Task details: Given the entries that follow, write out exactly the lines starting at the one containing "let c := fill_streaming_output" and ending at the one containing "destruct Ok as", both ends included, and only those.
(Beginning of Given records)
(** A snapshot begins. *)
Lemma ship_link from l i sent g : link_ok from l -> state (conn l) = Streaming i sent g ->
  link_ok from (mkLink (feed l) (base l) (hist l) (hist l) (used l) (start_snapshot_ship (conn l) (feed_generation (feed l)) (next_offset (source (feed l)))) (gone l)).
Proof.
  intros [Src Nx Hh Gn Wo (msgs & St & Mk & Sk)] Es. unfold start_snapshot_ship. rewrite Es in *. destruct Sk as (A & U & D). pose proof (sf_next _ _ _ Src) as N. pose proof (sf_range _ _ _ Src) as R. change encode_snapshot_begin with (marker_bytes Begin).
  constructor; cbn [feed base hist frozen used conn gone]; try done; [cbn [set_state append output write_off]; rewrite blen_app; pose proof (blen_nonneg (marker_bytes Begin)); lia|].
  exists (msgs ++ [MMark Begin]). split; [|split].
  - unfold stream in *. cbn [gone conn]. change (queued (set_state (append (conn l) (marker_bytes Begin)) _)) with (queued (append (conn l) (marker_bytes Begin))). rewrite queued_append, app_assoc, St, map_app, concat_app by exact Wo. done.
  - apply list.Forall_app. split; [exact Mk|]. by repeat constructor.
  - cbn [feed base hist frozen used conn gone set_state state]. rewrite map_app, at_events_app, held_app, A. cbn [map msg_event at_events at_event fold_left hold h_chunks]. split; [by eexists|]. split; [apply Gn|]. split; [unfold in_u64; lia|]. split; [done|]. intros _. split; [lia|]. rewrite take_ge by lia. done.
Qed.

(** Frames are queued. *)
Lemma fill_link from l cut i sent g : link_ok from l -> state (conn l) = Streaming i sent g ->
  let c := fill_streaming_output cut (feed l) (conn l) in
  link_ok from (mkLink (feed l) (base l) (hist l) (if ships (conn l) c then hist l else frozen l) (used l) c (gone l)).
Proof.
  intros Ok Es. pose proof (ship_link from l i sent g Ok Es) as Sh. unfold fill_streaming_output. rewrite Es. cbv zeta.
  assert (Same : link_ok from (mkLink (feed l) (base l) (hist l) (if ships (conn l) (conn l) then hist l else frozen l) (used l) (conn l) (gone l))) by (unfold ships; rewrite Es; by destruct l).
  assert (Sp : ships (conn l) (start_snapshot_ship (conn l) (feed_generation (feed l)) (next_offset (source (feed l)))) = true) by (unfold ships, start_snapshot_ship; by rewrite Es).
  destruct (Z.eqb_spec g (feed_generation (feed l))) as [Eg|]; cbn [negb]; [|by rewrite Sp]. destruct (Z.eqb_spec sent (next_offset (source (feed l)))) as [|Ns]; [exact Same|]. destruct (_ <=? pending_out _); [exact Same|].
  destruct Ok as [Src Nx Hh Gn Wo (msgs & St & Mk & Sk)]. rewrite (frames_from_ok (base l) (hist l) _ cut sent Src). destruct (Z.ltb_spec (next_offset (source (feed l))) sent) as [|Le]; [by rewrite Sp|]. destruct (Z.ltb_spec sent (floor (source (feed l)))) as [|Fl]; [by rewrite Sp|].
  set (cmds := drop (Z.to_nat (sent - base l)) (hist l)). destruct (take_frames_ok (pending_out (conn l)) cmds 0 sent) as (j & Lj & ->). destruct (concat (map f_bytes (frames_at sent (take j cmds)))) as [|x b] eqn:Eb; [exact Same|]. rewrite <- Eb. clear Same Sp Sh.
  assert (Bs : base l <= sent) by (unfold floor in Fl; destruct Src as [N _ (k & Hk & F) _ _]; rewrite F, frames_at_length, length_drop in Fl; lia). pose proof (sf_next _ _ _ Src) as N. pose proof (sf_range _ _ _ Src) as R.
  assert (Lt : length (take j cmds) = j) by (rewrite length_take; lia). assert (Lc : length cmds = (length (hist l) - Z.to_nat (sent - base l))%nat) by (unfold cmds; by rewrite length_drop).
  rewrite Es in Sk. destruct Sk as (A & U & D). destruct (D Eg) as [D1 D2]. rewrite <- frame_msgs_bytes.
  constructor; cbn [feed base hist frozen used conn gone]; try done; [cbn [set_state append output write_off]; rewrite blen_app; pose proof (blen_nonneg (concat (map msg_bytes (frame_msgs sent (take j cmds))))); lia|].
  exists (msgs ++ frame_msgs sent (take j cmds)). split; [|split].
  - unfold stream in *. cbn [gone conn]. change (queued (set_state ?c _)) with (queued c). rewrite queued_append, app_assoc, St, map_app, concat_app by exact Wo. done.
  - apply list.Forall_app. split; [exact Mk|]. apply frame_msgs_ok; [|lia|lia]. apply Forall_take. unfold cmds. by apply Forall_drop.
  - cbn [feed base hist frozen used conn gone set_state state]. rewrite map_app, at_events_app, held_app, A, frame_msgs_events, frame_msgs_held, Lt by lia. split; [done|]. split; [exact U|]. intros _. split; [apply delivers_more; [exact D1|exact Bs|fold cmds; lia]|exact D2].
Qed.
(End of Given records)
Response to the exercise:
  let c := fill_streaming_output cut (feed l) (conn l) in
  link_ok from (mkLink (feed l) (base l) (hist l) (if ships (conn l) c then hist l else frozen l) (used l) c (gone l)).
Proof.
  intros Ok Es. pose proof (ship_link from l i sent g Ok Es) as Sh. unfold fill_streaming_output. rewrite Es. cbv zeta.
  assert (Same : link_ok from (mkLink (feed l) (base l) (hist l) (if ships (conn l) (conn l) then hist l else frozen l) (used l) (conn l) (gone l))) by (unfold ships; rewrite Es; by destruct l).
  assert (Sp : ships (conn l) (start_snapshot_ship (conn l) (feed_generation (feed l)) (next_offset (source (feed l)))) = true) by (unfold ships, start_snapshot_ship; by rewrite Es).
  destruct (Z.eqb_spec g (feed_generation (feed l))) as [Eg|]; cbn [negb]; [|by rewrite Sp]. destruct (Z.eqb_spec sent (next_offset (source (feed l)))) as [|Ns]; [exact Same|]. destruct (_ <=? pending_out _); [exact Same|].
  destruct Ok as [Src Nx Hh Gn Wo (msgs & St & Mk & Sk)]. rewrite (frames_from_ok (base l) (hist l) _ cut sent Src). destruct (Z.ltb_spec (next_offset (source (feed l))) sent) as [|Le]; [by rewrite Sp|]. destruct (Z.ltb_spec sent (floor (source (feed l)))) as [|Fl]; [by rewrite Sp|].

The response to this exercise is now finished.